9. Si les conditions posées à l’octroi de la suspension d’une décision refusant un avantage sont remplies, il appartient donc au juge administratif d’assortir le prononcé de cette suspension de l’indication des obligations qui en découleront pour l’administration et qui pourront consister à réexaminer les droits de l’intéressé à cet avantage dans un délai déterminé ou, le cas échéant, à prendre toute mesure conservatoire utile prescrite par le juge compte tenu de l’objet du litige, du moyen retenu et de l’urgence.
10. Il résulte de ce qui précède que les mesures prescrites par le juge du référé suspension ne peuvent préjudicier au principal. Par suite, les conclusions tendant à ce qu’il soit enjoint au préfet du Val-de-Marne d’accorder à M. C… le regroupement familial sollicité, doivent être rejetées. En revanche, il y a lieu de faire droit aux conclusions tendant à ce qu’il soit enjoint au préfet du Val-de-Marne de réexaminer la demande de M. C… et de prendre une nouvelle décision expresse dans le délai d’un mois. Dans les circonstances de l’espèce, il n’y a pas lieu d’assortir cette injonction d’une astreinte.
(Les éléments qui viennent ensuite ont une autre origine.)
(* ===== verification/CanTp_Link.v ===== *)
(** * CAN transport protocol: two nodes on a bus

    A sending and a receiving instance of the module, connected by a bus that
    delivers the frames in order: the message given to [CanTp_Transmit] on one side
    arrives on the other. *)

From S2P Require Import Prelude.
From S2P Require Import StateMonad.
From S2P Require Import ComStack.
From S2P Require Import CanTp.
From S2P Require Import CanTp_Steps.
From S2P Require Import CanTp_Tx.
From S2P Require Import CanTp_Rx.
From S2P Require Import CanTp_Integrity.
From S2P Require Import CanTp_Module.
From S2P Require Import CanTp_Node.

#[local] Open Scope monad_scope.


(** ** The link *)
Record Link := { l_sender : CanTp_State Node; l_receiver : CanTp_State Node }.

Definition frame_info (f : list Z) : PduInfoType :=
  {| SduDataPtr := f; SduLength := Z.of_nat (length f) |}.

Section Link.
Variable DEV : bool.
Implicit Types w : Node.

(** Both main functions run once. *)
Definition link_main (l : Link) : option Link :=
  '(_, s) ← CanTp_MainFunction DEV l.(l_sender);
  '(_, r) ← CanTp_MainFunction DEV l.(l_receiver);
  Some {| l_sender := s; l_receiver := r |}.

(** The oldest frame of [from] reaches [to], and its sender the confirmation. *)
Definition transfer (from to : CanTp_State Node) : option (CanTp_State Node * CanTp_State Node) :=
  match from.(world).(n_bus) with
  | [] => Some (from, to)
  | (_, f) :: bus =>
      let from := set_world (with_bus bus from.(world)) from in
      '(_, to) ← CanTp_RxIndication DEV 0 (frame_info f) to;
      '(_, from) ← CanTp_TxConfirmation DEV 0 from;
      Some (from, to)
  end.

Definition link_round (l : Link) : option Link :=
  l ← link_main l;
  '(s, r) ← transfer l.(l_sender) l.(l_receiver);
  '(r, s) ← transfer r s;
  Some {| l_sender := s; l_receiver := r |}.

Fixpoint link_rounds (n : nat) (l : Link) : option Link :=
  match n with
  | O => Some l
  | S n => l ← link_round l; link_rounds n l
  end.

Lemma link_rounds_add n n' l l' :
  link_rounds n l = Some l' -> link_rounds (n + n') l = link_rounds n' l'.
Proof.
  revert l. induction n as [|n IH]; intros l; cbn; [congruence|].
  destruct (link_round l); cbn; [apply IH | done].
Qed.

Variables (period pad : Z) (tc : CanTp_TxNSduType) (rc : CanTp_RxNSduType) (fd : bool)
  (addr msg : list Z) (capacity : Z).
Abbreviation cfgS := (sender_config period pad tc fd).
Abbreviation cfgR := (receiver_config period pad rc fd).
Abbreviation m := (cf_size fd addr).
Abbreviation G := (stmin_cycles cfgS (u8 rc.(CanTpSTmin))).

(** What a working link needs: matching addresses, room for the message, timeouts
    longer than the transfer. *)
Record link_ok : Prop := {
  lk_tx : tx_config_ok cfgS tc fd addr;
  lk_rx : rx_config_ok rc addr;
  lk_mode : tc.(CanTpAddressingMode) = rc.(CanTpAddressingFormant);
  lk_nsa : tc.(CanTpAddressingMode) = CANTP_EXTENDED -> tc.(Tx_CanTpNSa) = rc.(Rx_CanTpNTa);
  lk_tx_channel : tc.(CanTpTxChannel) = 0%nat;
  lk_rx_channel : rc.(CanTpRxChannel) = 0%nat;
  lk_tx_phys : tc.(CanTpTxTaType) = CANTP_PHYSICAL;
  lk_rx_phys : rc.(CanTpRxTaType) = CANTP_PHYSICAL;
  lk_msg : 1 <= Z.of_nat (length msg) <= 4095;
  lk_capacity : Z.of_nat (length msg) <= capacity <= 65535;
  lk_fd : fd = true -> fits_single fd addr msg = true ->
    8 < Z.of_nat (length (tx_frame cfgS tc (single_frame fd addr msg)));
  lk_nas : 1 <= tc.(CanTpNas);
  lk_ncr : Z.of_nat (length (segmentation fd addr msg)) * G < rc.(CanTpNcr)
}.
Hypothesis Hlk : link_ok.

(** *** Numbers of frames *)
Definition ncf (rest : list Z) : Z := Z.of_nat (length (cframes fd addr 0 rest)).

Lemma length_cframes k rest : Z.of_nat (length (cframes fd addr k rest)) = ncf rest.
Proof using Type.
  unfold ncf, cframes. f_equal. generalize (length rest). intros fuel. generalize 0.
  revert k rest. induction fuel as [|fuel IH]; intros k rest k'; [done|].
  destruct rest; [done|]. cbn. f_equal. apply IH.
Qed.

Lemma ncf_nil : ncf [] = 0.
Proof using Type. done. Qed.

Lemma addr_short : (length addr <= 1)%nat.
Proof using Hlk. apply (rx_length_addr rc), Hlk. Qed.

Lemma ncf_cons rest : rest <> [] -> ncf rest = 1 + ncf (drop m rest).
Proof using Hlk.
  intros Hne. unfold ncf at 1. rewrite cframes_cons by (apply addr_short || done).
  cbn [length]. rewrite Nat2Z.inj_succ, length_cframes. lia.
Qed.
Sur les conclusions présentées au titre de l’article L. 761-1 du code de justice administrative :
11. Il y a lieu, dans les circonstances de l’espèce, de mettre à la charge de l’Etat le versement à M. C… de la somme de 1 200 euros.
O R D O N N E :
Article 1er : L’exécution de la décision du 27 février 2026 par laquelle le préfet du Val-de-Marne a refusé d’accorder à M. C… le regroupement familial au profit de son épouse est suspendue jusqu’à ce qu’il soit statué au fond sur la décision.
Article 2 : Il est enjoint au préfet du Val-de-Marne de réexaminer la demande de regroupement familial présentée par M. C… au profit de son épouse, dans un délai d’un mois à compter de la notification de la présente ordonnance.
Article 3 : L’Etat versera à M. C… la somme de 1 200 euros en application des dispositions de l’article L. 761-1 du code de justice administrative.
Article 4 : Le surplus de la requête est rejeté.
Article 5 : La présente ordonnance sera notifiée à M. A… C… et au ministre de l’intérieur.
Copie en sera adressée au préfet du Val-de-Marne.
Fait à Melun, le 28 avril 2026.
La juge des référés
La greffière
Signé : N. B…
Signé : S. Aubret
La République mande et ordonne au ministre de l’intérieur en ce qui le concerne ou à tous commissaires de justice à ce requis en ce qui concerne les voies de droit commun contre les parties privées de pourvoir à l’exécution de la présente décision.